For seniors, it’s one of the most stressful things that we have to do in our time as undergraduates: we basically have to apply for higher education a second time. Yet the stakes are insanely higher this time around, since getting into grad school can make or break your career. Wait”¦ I’ve definitely heard that at least once a year since being born. But this time it’s really true! And you have to be sure you are showing off your assets as a grad school candidate in the best possible way. Luckily, I have all of the guidelines you need.
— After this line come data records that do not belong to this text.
Lemma sum_here (f : Thread -> nat) before t after :
  sum_list_with f (before ++ t :: after) = (f t + sum_list_with f (before ++ after))%nat.
Proof. change (t :: after) with ([t] ++ after). rewrite sum_mid. cbn. lia. Qed.

Lemma Forall_mid {A} (P : A -> Prop) before mid after :
  Forall P (before ++ mid ++ after) <-> Forall P mid /\ Forall P (before ++ after).
Proof. rewrite !list.Forall_app. tauto. Qed.

Lemma Forall_here {A} (P : A -> Prop) before t after :
  Forall P (before ++ t :: after) <-> P t /\ Forall P (before ++ after).
Proof. change (t :: after) with ([t] ++ after). by rewrite Forall_mid, list.Forall_singleton. Qed.

Lemma phases_trivial r called l : sum_list_with winner l = 0%nat -> Forall (phase r called) l.
Proof.
  induction l as [|t l IH]; cbn; [by constructor|]. intros E. constructor; [|apply IH; lia].
  destruct t; cbn in E |- *; done || lia.
Qed.

(** ** What the invariant says of one call *)

Lemma counted_live r held threads called :
  shared_ok {| sh_record := r; sh_held := held; sh_threads := threads; sh_called := called |} ->
  (0 < held + sum_list_with counted threads)%nat -> is_live (gr_state r) /\ 0 < val (leases_of (gr_state r)).
Proof.
  intros [Hl _ Hlc] Hpos. cbn_shared. assert (0 < val (leases_of (gr_state r))) as Hn by lia. split; [|done].
  unfold lifecycle_ok in Hlc. cbn_shared. unfold is_live. destruct (lifecycle_of (gr_state r)); try done; lia.
Qed.

Lemma winner_retired r held before t after called :
  shared_ok {| sh_record := r; sh_held := held; sh_threads := before ++ t :: after; sh_called := called |} ->
  winner t = 1%nat ->
  lifecycle_of (gr_state r) = Retired /\ val (leases_of (gr_state r)) = 0 /\ phase r called t
  /\ sum_list_with winner (before ++ after) = 0%nat.
Proof.
  intros [_ _ Hlc] Ht. unfold lifecycle_ok in Hlc. cbn_shared. rewrite sum_here, Ht in Hlc.
  destruct (lifecycle_of (gr_state r)); try done; try lia.
  destruct Hlc as (? & Hph & Hw). apply Forall_here in Hph as [? _]. repeat split; try done. lia.
Qed.

(** A call that leaves the record as it is, and wins or loses nothing. *)
Lemma same_record_step r held held' before t after called t' :
  shared_ok {| sh_record := r; sh_held := held; sh_threads := before ++ t :: after; sh_called := called |} ->
  (held' + sum_list_with counted (option_list t') = held + counted t)%nat ->
  sum_list_with winner (option_list t') = winner t ->
  (phase r called t -> Forall (phase r called) (option_list t')) -> Forall loaded_ok (option_list t') ->
  (lifecycle_of (gr_state r) = Quiescing -> val (leases_of (gr_state r)) = 0 ->
     (drainer t <= sum_list_with drainer (option_list t'))%nat) ->
  shared_ok {| sh_record := r; sh_held := held'; sh_threads := before ++ option_list t' ++ after; sh_called := called |}.
Proof.
  intros [Hl Hld Hlc] Hc Hw Hph Hloaded Hd. split; cbn_shared.
  - rewrite Hl, sum_mid, sum_here. lia.
  - apply Forall_here in Hld as [_ Hld]. by apply Forall_mid.
  - unfold lifecycle_ok in *. cbn_shared. rewrite sum_here in Hlc. rewrite !sum_mid, Hw.
    destruct (lifecycle_of (gr_state r)); try done.
    + destruct Hlc as (? & ? & ? & Hq). do 3 (split; [done|]). intros E. rewrite sum_here in Hq.
      specialize (Hq E). specialize (Hd eq_refl E). lia.
    + destruct Hlc as (? & Hf & ?). apply Forall_here in Hf as [? ?]. split; [done|]. split; [|done].
      apply Forall_mid. auto.
Qed.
If you go to Career Services, they’ll tell you that you need a decked out resume to stand out from the crowd of other nerds that are also trying to continue their higher education. While I agree with this, I don’t believe that just using a fancy design for your header and going into great detail about each minute job and position you have ever had. Instead, you should jazz things up by sending your resume on the back of an autographed headshot of yourself. Then, not only will the admission committee be able to see what a sexy individual you are, but that you are also confident in yourself and your dashing good looks.
Letters of Recommendation
The rule of thumb is that you want your recommenders to have a good sense of your personal character, work ethic and reliability. The number varies for each program, but all of them want a diverse group of recommenders. I suggest you try to get as unconventional as possible. Ask your childhood babysitter. They definitely have had a plethora of experience in dealing with you and can provide a clear image of you even if it has been ten years since you last saw them. You can also ask a professor here at Trinity that you have never taken a course with or met in your time here. That professor will be so impressed with your gall to ask him or her such a thing, they will undoubtedly write you an excellent letter.
This one is also easy. You’ve followed a prompt before, and you managed to write a decent enough essay to land you a spot at this great institution, so you shouldn’t worry too much. But, if you are still hyperventilating in your Chipotle to-go bag, write about your first imaginary friend, regardless of what prompt you are given. It will highlight your creativity and make you seem like a badass for going rogue. It will go over great with the admission committee, I promise.
In all seriousness though, I wish you the best of luck. I am your kindred spirit in paranoia concerning this life altering process. I too have eaten my weight in candy corn and soaked a ShamWow with my tears while applying. We’ve got this! Also, write handwritten thank you notes. I may be sounding like your mother, but it seriously will impress whomever you give one to, whether it is a recommender or your grandmother. Well, especially your grandmother.